═════ Supplied records ═════
(** The messages under a name. *)
Definition messages (name : str) (ops : list op) : list M :=
  omap (λ o, match o with OpPublish n m => if decide (n = name) then Some m else None | _ => None end) ops.

Lemma publish_loop (msg : M) l (h : gmap nat Subscriber) id : NoDup l →
  foldl (λ h id, match h !! id with Some x => if closed x then h else <[id := push x msg]> h | None => h end) h l !! id =
  if decide (id ∈ l) then (λ x, if closed x then x else push x msg) <$> h !! id else h !! id.
Proof.
  revert h. induction l as [|k l IH]; intros h Hnd; [by rewrite decide_False by (by intros ?%elem_of_nil)|].
  apply list.NoDup_cons in Hnd as [Hk Hnd]. cbn. rewrite (IH _ Hnd). destruct (decide (id = k)) as [->|Hne].
  - rewrite decide_False, decide_True by set_solver. destruct (h !! k) as [x|] eqn:Hx; [|by rewrite Hx].
    cbn. destruct (closed x); [done|by rewrite lookup_insert_eq].
  - replace (match h !! k with Some x => _ | None => h end !! id) with (h !! id); [|].
    + destruct (decide (id ∈ l)); [rewrite decide_True by set_solver|rewrite decide_False by set_solver]; done.
    + destruct (h !! k) as [x|]; [|done]. destruct (closed x); [done|]. by rewrite lookup_insert_ne.
Qed.

(** An open subscriber of a name stays there, and gets the messages while there is room. *)
Definition subscribed (s : Service) (name : str) (id : nat) : Prop :=
  wf s ∧ IsClosed s id = false ∧ (∀ n l, subs s !! n = Some l → id ∈ l → n = name) ∧ ∃ l, subs s !! name = Some l ∧ id ∈ l.

Lemma publish_heap s name msg id : wf s →
  heap (Publish s name msg) !! id = if decide (id ∈ default [] (subs s !! name)) then (λ x, if closed x then x else push x msg) <$> heap s !! id else heap s !! id.
Proof.
  intros (_ & Hnd & _). unfold Publish. cbn [heap]. apply publish_loop. destruct (subs s !! name) eqn:H; [by eapply Hnd|constructor].
Qed.

Lemma publish_closed s name msg id : wf s → IsClosed (Publish s name msg) id = IsClosed s id.
Proof.
  intros Hwf. unfold IsClosed. rewrite publish_heap by done. destruct (decide _); [|done]. destruct (heap s !! id) as [x|]; [|done]. cbn.
  destruct (closed x) eqn:Hc; [done|]. unfold push. by destruct (decide _).
Qed.

Lemma filter_open_elem (s : Service) (l : list nat) id : IsClosed s id = false → id ∈ l → id ∈ base.filter (λ id, IsClosed s id = false) l.
Proof. intros ? ?. by apply list_elem_of_filter. Qed.

Lemma wf_op s o : wf s → wf (run_op s o).
Proof.
  intros Hwf. destruct Hwf as (Hin & Hnd & Hlt) eqn:E. destruct o as [name|name msg|id|]; cbn.
  - split_and!; cbn.
    + intros n l id. destruct (decide (name = n)) as [<-|Hne].
      * rewrite lookup_insert_eq. intros [= <-]. intros [Hi|Hi]%elem_of_app; [|apply list_elem_of_singleton in Hi as ->].
        -- destruct (subs s !! name) eqn:Hs; [|by apply elem_of_nil in Hi]. destruct (Hin _ _ _ Hs Hi) as [? ?].
           split; [lia|]. rewrite lookup_insert_ne by lia. done.
        -- split; [lia|]. by rewrite lookup_insert_eq.
      * rewrite lookup_insert_ne by done. intros Hs Hi. destruct (Hin _ _ _ Hs Hi). split; [lia|]. by rewrite lookup_insert_ne by lia.
    + intros n l. destruct (decide (name = n)) as [<-|Hne]; [|rewrite lookup_insert_ne by done; apply Hnd].
      rewrite lookup_insert_eq. intros [= <-]. apply list.NoDup_app. split_and!; [|intros id Hi Hx; apply list_elem_of_singleton in Hx as ->|apply NoDup_singleton].
      * destruct (subs s !! name) eqn:Hs; [by eapply Hnd|constructor].
      * destruct (subs s !! name) eqn:Hs; [|by apply elem_of_nil in Hi]. destruct (Hin _ _ _ Hs Hi). lia.
    + intros id. destruct (decide (id = next s)) as [->|]; [lia|]. rewrite lookup_insert_ne by done. intros H%Hlt. lia.
  - assert (Hsome : ∀ id, is_Some (heap (Publish s name msg) !! id) ↔ is_Some (heap s !! id)).
    { intros id. rewrite publish_heap by done. destruct (decide _); [|done]. by rewrite fmap_is_Some. }
    split_and!; cbn; [|done|]; intros *; rewrite Hsome; eauto.
  - split_and!; cbn; [|done|]; intros *; rewrite lookup_alter_is_Some; eauto.
  - unfold Cleanup. destruct (decide _) as [|Hz]; [done|]. split_and!; cbn; [| |done]; intros n l.
    + intros id. rewrite lookup_omap. intros Hl Hi. apply bind_Some in Hl as (l0 & Hs & Hl).
      destruct (base.filter _ l0) eqn:Hf; [done|]. injection Hl as <-. rewrite <- Hf in Hi. apply list_elem_of_filter in Hi as [_ Hi]. eauto.
    + rewrite lookup_omap. intros Hl. apply bind_Some in Hl as (l0 & Hs & Hl). destruct (base.filter _ l0) eqn:Hf; [done|].
      injection Hl as <-. rewrite <- Hf. by eapply list.NoDup_filter, Hnd.
Qed.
═════
* Activity *
Filter by the word "Lemma": copy every line of the data that holds it.

* Reply to the task *
Lemma publish_loop (msg : M) l (h : gmap nat Subscriber) id : NoDup l →
Lemma publish_heap s name msg id : wf s →
Lemma publish_closed s name msg id : wf s → IsClosed (Publish s name msg) id = IsClosed s id.
Lemma filter_open_elem (s : Service) (l : list nat) id : IsClosed s id = false → id ∈ l → id ∈ base.filter (λ id, IsClosed s id = false) l.
Lemma wf_op s o : wf s → wf (run_op s o).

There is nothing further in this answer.